Captive husbandry and veterinary care of northern New Zealand dotterels (Charadrius obscurus aquilonius) during the CV Rena oil-spill responseB. D. Gartrell A G , R. Collen B , J. E. Dowding C , H. Gummer D , S. Hunter A , E. J. King E , L. Laurenson F , C. D. Lilley E , K. J. Morgan A , H. M. McConnell A , K. Simpson F and J. M. Ward A
A Wildbase, Institute of Veterinary, Animal and Biomedical Sciences, Private Bag 11222, Massey University, Palmerston North, 4442, New Zealand.
B 62 Bain Street, Invercargill, New Zealand.
C DM Consultants, PO Box 36-274, Merivale, Christchurch 8146, New Zealand.
D 6 Weku Road, Pukerua Bay, New Zealand.
E Department of Conservation, PO Box 462, New Plymouth, Taranaki, New Zealand.
F Auckland Zoo, 117 Motions Road, Auckland 1002, New Zealand.
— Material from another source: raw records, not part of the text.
(** * RrOfdmaManager: a shallow embedding of the round-robin OFDMA scheduler

    The development follows [rr-ofdma-manager.cc]: the merge sort on
    candidate vectors, the RU packer [GetNumberAndTypeOfRus], the format
    decision [SelectTxFormat] and the finalizer [ComputeDlOfdmaInfo].

    C++ [int], [size_t] and [uint32_t] values are integers of [Z]; the
    vectors handled here hold at most a few hundred candidates (the batch
    is bounded by the [uint8_t] attribute NStations), so no [int]
    arithmetic below leaves the 32-bit range.  Narrowing stores into
    [uint8_t] are written with their reduction modulo 256. *)

From Stdlib Require Import String ZArith List Lia Bool Sorting.Sorted Sorting.Permutation.
Import ListNotations.
Local Open Scope Z_scope.

(** ** Abnormal terminations *)

(** What a C++ run can do instead of returning. *)
Inductive fault : Type :=
| BadAccess    (* an iterator or operator[] used outside its container: undefined behaviour *)
| OutOfRange   (* std::out_of_range thrown by std::map::at *)
| BadAlloc     (* a vector constructed with a negative length *)
| AssertFailed (* NS_ASSERT *)
| FatalError   (* NS_ABORT_MSG_IF, NS_FATAL_ERROR *)
| OutOfFuel.   (* the recursion did not finish within the fuel of the model *)

Inductive result (A : Type) : Type :=
| Ok (a : A)
| Fault (f : fault).
Arguments Ok {A} a.
Arguments Fault {A} f.

Definition bind {A B : Type} (m : result A) (k : A -> result B) : result B :=
  match m with
  | Ok a => k a
  | Fault f => Fault f
  end.

Notation "x <- m ;; k" := (bind m (fun x => k))
  (at level 61, m at next level, right associativity).
Notation "' p <- m ;; k" := (bind m (fun p => k))
  (at level 61, p pattern, m at next level, right associativity).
G Corresponding author. Email: B.Gartrell@massey.ac.nz
Wildlife Research 40(7) 624-632 http://dx.doi.org/10.1071/WR13120
Submitted: 28 June 2013 Accepted: 23 December 2013 Published: 30 January 2014
Context: Oil spills cause significant detrimental impacts on many shoreline species. There is limited information in the scientific literature about the management and response of shorebirds to oil spills. Northern New Zealand dotterels (Charadrius obscurus aquilonius) were pre-emptively captured as part of the oiled wildlife response to the container vessel Rena oil spill, to ensure the survival of a regional population should there be a catastrophic release of oil. Previous attempts to hold dotterels in captivity have resulted in high mortality.
Aims: To describe the captive husbandry and veterinary management of wild-caught adult dotterels, to outline the common problems encountered, and make recommendations for future captive management.
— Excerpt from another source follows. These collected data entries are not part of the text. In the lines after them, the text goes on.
(* ===== verification/Text.v ===== *)
(** * Text: Rust strings, tokens and decimal integers

    A Rust [String] or [&str] is modelled as the list of its Unicode scalar
    values (a [char] is a [Z]); [str] converts an ASCII literal.  The file
    holds the string operations [handle_commands] calls: [starts_with]
    (line 33), [split_whitespace] (line 56), [str::parse::<u64>] (lines 89,
    188, 220, ...), [to_string] on integers and [join] (line 291), with
    their laws: tokens are non-empty and free of white space, splitting is
    a left inverse of joining, printing then parsing an integer gives it
    back, and a parsed integer fits 64 bits. *)

From stdpp Require Export strings.
From S2P Require Import Prelude.

#[local] Open Scope Z_scope.

Notation text := (list Z) (only parsing).

(** An ASCII literal as text. *)
Definition str (s : string) : text :=
  (λ a, Z.of_N (Ascii.N_of_ascii a)) <$> String.list_ascii_of_string s.
Arguments str s%_string.

(** [char::is_whitespace]: the code points with the Unicode property
    White_Space. *)
Definition is_whitespace (c : Z) : bool :=
  bool_decide (9 ≤ c ≤ 13 ∨ c = 32 ∨ c = 133 ∨ c = 160 ∨ c = 5760 ∨
               8192 ≤ c ≤ 8202 ∨ c = 8232 ∨ c = 8233 ∨ c = 8239 ∨
               c = 8287 ∨ c = 12288).

(** The text is at a token boundary: it is empty or starts with white
    space. *)
Definition at_boundary (s : text) : bool :=
  match s with [] => true | c :: _ => is_whitespace c end.

(** [str::split_whitespace().collect()]: the maximal runs of characters
    that are not white space, in order. *)
Fixpoint split_whitespace (s : text) : list text :=
  match s with
  | [] => []
  | c :: s' =>
      let rest := split_whitespace s' in
      if is_whitespace c then rest
      else match rest with
           | t :: ts => if at_boundary s' then [c] :: rest else (c :: t) :: ts
           | [] => [[c]]
           end
  end.

(** [str::starts_with(&str)]. *)
Definition starts_with (s p : text) : bool := bool_decide (p `prefix_of` s).

(** [[String]::join(sep)]. *)
Fixpoint join (sep : text) (l : list text) : text :=
  match l with
  | [] => []
  | [x] => x
  | x :: l => x ++ sep ++ join sep l
  end.

(** ** Decimal integers *)

(** [core::num::IntErrorKind], the variants an unsigned parse can give,
    and [ParseIntError]'s [Display]. *)
Inductive IntErrorKind := Empty | InvalidDigit | PosOverflow.

#[export] Instance IntErrorKind_eq_dec : EqDecision IntErrorKind.
Proof. solve_decision. Defined.

Definition int_error_to_string (e : IntErrorKind) : text :=
  match e with
  | Empty => str "cannot parse integer from empty string"
  | InvalidDigit => str "invalid digit found in string"
  | PosOverflow => str "number too large to fit in target type"
  end.

(** [char::to_digit(10)]. *)
Definition to_digit (c : Z) : option Z :=
  if decide (48 ≤ c ≤ 57) then Some (c - 48) else None.

(** The digit loop of [u64::from_str_radix(_, 10)]: an invalid digit is
    reported before the overflow of the same step. *)
Fixpoint parse_digits (acc : Z) (s : text) : result IntErrorKind Z :=
  match s with
  | [] => Ok acc
  | c :: s =>
      match to_digit c with
      | None => Err InvalidDigit
      | Some d =>
          match checked_mul acc 10 with
          | None => Err PosOverflow
          | Some m =>
              match checked_add m d with
              | None => Err PosOverflow
              | Some r => parse_digits r s
              end
          end
      end
  end.

(** [str::parse::<u64>()] (and [parse::<usize>()] on a 64-bit target): an
    optional [+], then at least one digit. *)
Definition parse_u64 (s : text) : result IntErrorKind Z :=
  match s with
  | [] => Err Empty
  | c :: s' =>
      if decide (c = 43 ∨ c = 45) then
        match s' with
        | [] => Err InvalidDigit
        | _ => if decide (c = 43) then parse_digits 0 s' else parse_digits 0 s
        end
      else parse_digits 0 s
  end.

(** [u64::to_string()]: the decimal digits, most significant first.  Fuel
    20 is the number of digits of [u64::MAX]. *)
Fixpoint digits_go (fuel : nat) (n : Z) (acc : text) : text :=
  match fuel with
  | O => acc
  | S fuel =>
      let acc' := (48 + n `mod` 10) :: acc in
      if decide (n < 10) then acc' else digits_go fuel (n `div` 10) acc'
  end.

Definition u64_to_string (n : Z) : text := digits_go 20 n [].

(** ** Specification predicates *)

(** A token: a non-empty text without white space. *)
Definition is_token (t : text) : Prop :=
  t ≠ [] ∧ Forall (λ c, is_whitespace c = false) t.

#[export] Instance is_token_dec t : Decision (is_token t).
Proof. unfold is_token. apply _. Defined.

Definition is_digit (c : Z) : Prop := 48 ≤ c ≤ 57.

(** The value of a digit string read from an accumulator. *)
Definition digits_value (acc : Z) (s : text) : Z :=
  foldl (λ a c, 10 * a + (c - 48)) acc s.

(** ** Tokens *)

Lemma is_whitespace_digit c : is_digit c → is_whitespace c = false.
Proof. unfold is_digit, is_whitespace. intros. apply bool_decide_eq_false. lia. Qed.

Lemma split_whitespace_ws c s :
  is_whitespace c = true → split_whitespace (c :: s) = split_whitespace s.
Proof. simpl. by intros ->. Qed.

(** What [split_whitespace] starts with decides how a character in front
    of it is attached. *)
Lemma split_whitespace_cons c s :
  is_whitespace c = false →
  split_whitespace (c :: s) =
    match split_whitespace s with
    | t :: ts => if at_boundary s then [c] :: t :: ts else (c :: t) :: ts
    | [] => [[c]]
    end.
Proof. simpl. intros ->. by destruct (split_whitespace s). Qed.

Lemma split_whitespace_head c s :
  is_whitespace c = false →
  ∃ t ts, split_whitespace (c :: s) = (c :: t) :: ts.
Proof.
  intros Hc. rewrite split_whitespace_cons by done.
  destruct (split_whitespace s); [|destruct (at_boundary s)]; eauto.
Qed.

Lemma split_whitespace_tokens s : Forall is_token (split_whitespace s).
Proof.
  induction s as [|c s IH]; [constructor|].
  destruct (is_whitespace c) eqn:Hc.
  { by rewrite split_whitespace_ws. }
  rewrite split_whitespace_cons by done.
  assert (is_token [c]) by (split; [done|by repeat constructor]).
  destruct (split_whitespace s) as [|t ts]; [by repeat constructor|].
  apply Forall_cons_1 in IH as [[? ?] ?].
  destruct (at_boundary s); repeat (constructor || split); done.
Qed.

(** A token in front of a boundary is split off whole. *)
Lemma split_whitespace_token_app t s :
  is_token t → at_boundary s = true →
  split_whitespace (t ++ s) = t :: split_whitespace s.
Proof.
  intros [Hne Hws] Hs. induction Hws as [|c t Hc Hws IH]; [done|]. clear Hne.
  rewrite <-app_comm_cons, split_whitespace_cons by done.
  destruct t as [|c' t]; simpl app in *.
  - rewrite Hs. by destruct (split_whitespace s).
  - rewrite IH by done. apply Forall_cons_1 in Hws as [Hc' _]. simpl. by rewrite Hc'.
Qed.

Lemma split_whitespace_join ts :
  Forall is_token ts → split_whitespace (join (str " ") ts) = ts.
Proof.
  induction 1 as [|t ts Ht Hts IH]; [done|].
  destruct ts as [|t' ts].
  - simpl. rewrite <-(app_nil_r t) at 1.
    by rewrite split_whitespace_token_app.
  - change (join _ (t :: t' :: ts)) with (t ++ 32 :: join (str " ") (t' :: ts)).
    rewrite split_whitespace_token_app, split_whitespace_ws, IH; done.
Qed.

(** Splitting loses only white space. *)
Lemma split_whitespace_concat s :
  concat (split_whitespace s) = filter (λ c, is_whitespace c = false) s.
Proof.
  induction s as [|c s IH]; [done|].
  destruct (is_whitespace c) eqn:Hc.
  { rewrite split_whitespace_ws, filter_cons_False by (done || congruence). done. }
  rewrite split_whitespace_cons, filter_cons_True, <-IH by done.
  destruct (split_whitespace s); [done|]. by destruct (at_boundary s).
Qed.

Lemma split_whitespace_nil s :
  split_whitespace s = [] ↔ Forall (λ c, is_whitespace c = true) s.
Proof.
  induction s as [|c s IH]; [done|].
  destruct (is_whitespace c) eqn:Hc.
  - rewrite split_whitespace_ws by done. rewrite IH, Forall_cons. naive_solver.
  - destruct (split_whitespace_head c s Hc) as (t & ts & ->).
    rewrite Forall_cons. split; [done|]. intros [? _]. congruence.
Qed.

(** [starts_with] is the prefix order. *)
Lemma starts_with_spec s p : starts_with s p = true ↔ ∃ r, s = p ++ r.
Proof. unfold starts_with. by rewrite bool_decide_eq_true. Qed.

Lemma starts_with_app p r : starts_with (p ++ r) p = true.
Proof. apply starts_with_spec. eauto. Qed.

(** ** Decimal integers *)

Lemma to_digit_Some c d : to_digit c = Some d ↔ is_digit c ∧ d = c - 48.
Proof. unfold to_digit, is_digit. case_decide; naive_solver. Qed.

Lemma to_digit_None c : to_digit c = None ↔ ¬ is_digit c.
Proof. unfold to_digit, is_digit. case_decide; naive_solver. Qed.

Lemma digits_value_ge acc s :
  0 ≤ acc → Forall is_digit s → acc ≤ digits_value acc s.
Proof.
  intros Hacc Hs. revert acc Hacc.
  induction Hs as [|c s Hc _ IH]; intros acc Hacc; simpl; [done|].
  unfold is_digit in Hc. etrans; [|apply IH]; lia.
Qed.

(** On digits whose value fits, the loop computes the value. *)
Lemma parse_digits_value acc s :
  0 ≤ acc → Forall is_digit s → digits_value acc s ≤ u64_MAX →
  parse_digits acc s = Ok (digits_value acc s).
Proof.
  intros Hacc Hs. revert acc Hacc.
  induction Hs as [|c s Hc Hs IH]; intros acc Hacc Hmax; simpl; [done|].
  simpl in Hmax. pose proof Hc as Hc'. unfold is_digit in Hc'.
  pose proof (digits_value_ge (10 * acc + (c - 48)) s ltac:(lia) Hs).
  rewrite (proj2 (to_digit_Some c (c - 48))) by done.
  rewrite (proj2 (checked_mul_Some acc 10 (acc * 10))) by lia.
  rewrite (proj2 (checked_add_Some (acc * 10) (c - 48) (acc * 10 + (c - 48)))) by lia.
  replace (acc * 10) with (10 * acc) by lia. apply IH; lia.
Qed.

(** The loop never leaves the 64-bit range. *)
Lemma parse_digits_range acc s n :
  in_u64 acc → parse_digits acc s = Ok n → in_u64 n.
Proof.
  revert acc. induction s as [|c s IH]; intros acc Hacc; simpl.
  { by intros [= <-]. }
  destruct (to_digit c) as [d|] eqn:Hd; [|done].
  apply to_digit_Some in Hd as [Hc ->]. unfold is_digit in Hc.
  destruct (checked_mul acc 10) as [m|] eqn:Hm; [|done].
  apply checked_mul_Some in Hm as [? ->].
  destruct (checked_add _ _) as [r|] eqn:Hr; [|done].
  apply checked_add_Some in Hr as [? ->].
  apply IH. u64_lia.
Qed.

Lemma parse_u64_range s n : parse_u64 s = Ok n → in_u64 n.
Proof.
  assert (in_u64 0) by u64_lia.
  unfold parse_u64. destruct s as [|c [|c' s]]; [done|..];
    repeat case_decide; try done; eauto using parse_digits_range.
Qed.

(** Digits only: the parse skips the sign analysis. *)
Lemma parse_u64_digits s :
  s ≠ [] → Forall is_digit s → parse_u64 s = parse_digits 0 s.
Proof.
  intros Hne Hs. destruct Hs as [|c s Hc _]; [done|]. simpl.
  unfold is_digit in Hc. case_decide; [lia|done].
Qed.

Lemma digits_go_digits fuel n acc :
  0 ≤ n → Forall is_digit acc → Forall is_digit (digits_go fuel n acc).
Proof.
  revert n acc. induction fuel as [|fuel IH]; intros n acc Hn Hacc; simpl; [done|].
  assert (is_digit (48 + n `mod` 10)).
  { unfold is_digit. pose proof (Z.mod_pos_bound n 10). lia. }
  case_decide; [by constructor|].
  apply IH; [|by constructor]. apply Z.div_pos; lia.
Qed.

Lemma digits_go_nonempty fuel n acc :
  fuel ≠ O → digits_go fuel n acc ≠ [].
Proof.
  revert n acc. induction fuel as [|fuel IH]; intros n acc Hf; simpl; [done|].
  case_decide; [done|]. destruct fuel; simpl; [done|]. by apply IH.
Qed.

(** With enough fuel the digits of [n] in front of [acc] read as [n]
    followed by [acc]. *)
Lemma digits_go_value fuel n acc :
  0 ≤ n < 10 ^ Z.of_nat fuel →
  digits_value 0 (digits_go fuel n acc) = digits_value n acc.
Proof.
  revert n acc. induction fuel as [|fuel IH]; intros n acc Hn.
  { simpl in *. by replace n with 0 by lia. }
  simpl. case_decide.
  - simpl. f_equal. rewrite Z.mod_small; lia.
  - rewrite IH.
    + simpl. f_equal. pose proof (Z.div_mod n 10). lia.
    + rewrite Nat2Z.inj_succ, Z.pow_succ_r in Hn by lia.
      split; [apply Z.div_pos; lia|]. apply Z.div_lt_upper_bound; lia.
Qed.

(** The loop ends before the fuel does: as soon as the fuel is the
    number of digits, more fuel changes nothing. *)
Lemma digits_go_fuel fuel fuel' n acc :
  0 ≤ n < 10 ^ Z.of_nat (S fuel) → (S fuel ≤ fuel')%nat →
  digits_go fuel' n acc = digits_go (S fuel) n acc.
Proof.
  revert fuel' n acc. induction fuel as [|fuel IH]; intros [|fuel'] n acc Hn Hf;
    try lia; simpl; case_decide; try done.
  - change (10 ^ Z.of_nat 1) with 10 in Hn. lia.
  - rewrite Nat2Z.inj_succ, Z.pow_succ_r in Hn by lia.
    rewrite (IH fuel'); [done| |lia].
    split; [apply Z.div_pos; lia|]. apply Z.div_lt_upper_bound; lia.
Qed.

(** Twenty rounds are enough for every [u64]. *)
Lemma u64_to_string_fuel fuel n :
  in_u64 n → (20 ≤ fuel)%nat → digits_go fuel n [] = u64_to_string n.
Proof. intros Hn Hf. apply (digits_go_fuel 19); [u64_lia|done]. Qed.

Lemma u64_to_string_digits n : 0 ≤ n → Forall is_digit (u64_to_string n).
Proof. intros. by apply digits_go_digits. Qed.

Lemma u64_to_string_token n : 0 ≤ n → is_token (u64_to_string n).
Proof.
  intros. split; [by apply digits_go_nonempty|].
  eapply Forall_impl; [by apply u64_to_string_digits|].
  apply is_whitespace_digit.
Qed.

(** Printing then parsing a 64-bit integer gives it back. *)
Lemma parse_u64_to_string n :
  in_u64 n → parse_u64 (u64_to_string n) = Ok n.
Proof.
  intros Hn. assert (0 ≤ n) by u64_lia.
  assert (digits_value 0 (u64_to_string n) = n) as Hv.
  { unfold u64_to_string. rewrite digits_go_value; [done|]. u64_lia. }
  rewrite parse_u64_digits
    by (by apply digits_go_nonempty || by apply u64_to_string_digits).
  rewrite parse_digits_value; rewrite ?Hv;
    [done|done|by apply u64_to_string_digits|u64_lia].
Qed.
Methods: The dotterels were caught by noose mat on beaches at risk of further contamination by oil. Initially, dotterels were kept individually indoors and force-fed until they converted to self-feeding on a diet of an artificial insect analogue, ox heart and mealworms. Once self-feeding, the birds were shifted to individual outdoor aviaries.
Key results: Sixty dotterels were caught. About half of birds had oil contamination of the legs, nine birds had light oil staining of feathers and only three of these birds required washing. The degree of oiling and washing did not affect survival. Dotterels took a median of 5 days (range 1–15 days) to convert to the captive diet. Common problems encountered in captivity included carpal and beak abrasions (61.7%) and pododermatitis (75%); however, these did not affect survival. Seven birds (11.7%) developed respiratory disease and six of these died from aspergillosis. The incidence of aspergillosis increased with length of time in captivity and was largely refractory to treatment. The 54 surviving birds were released at their capture sites after a median time of 49 days in captivity (with a range of 39–61 days).
Conclusions: The captive management of the dotterels achieved a 90% survival rate over a period of about 2 months. Deaths were solely due to respiratory aspergillosis, but intensive captive husbandry was required to convert the birds to a captive diet, to minimise traumatic injuries and to manage pododermatitis.
Implications: Although the captive management of shorebird species as a pre-emptive strategy to minimise the effects of oil spills carries significant costs and risks to the birds, it should be considered in the emergency management of high-priority species.
Additional keywords: pre-emptive capture, shorebird.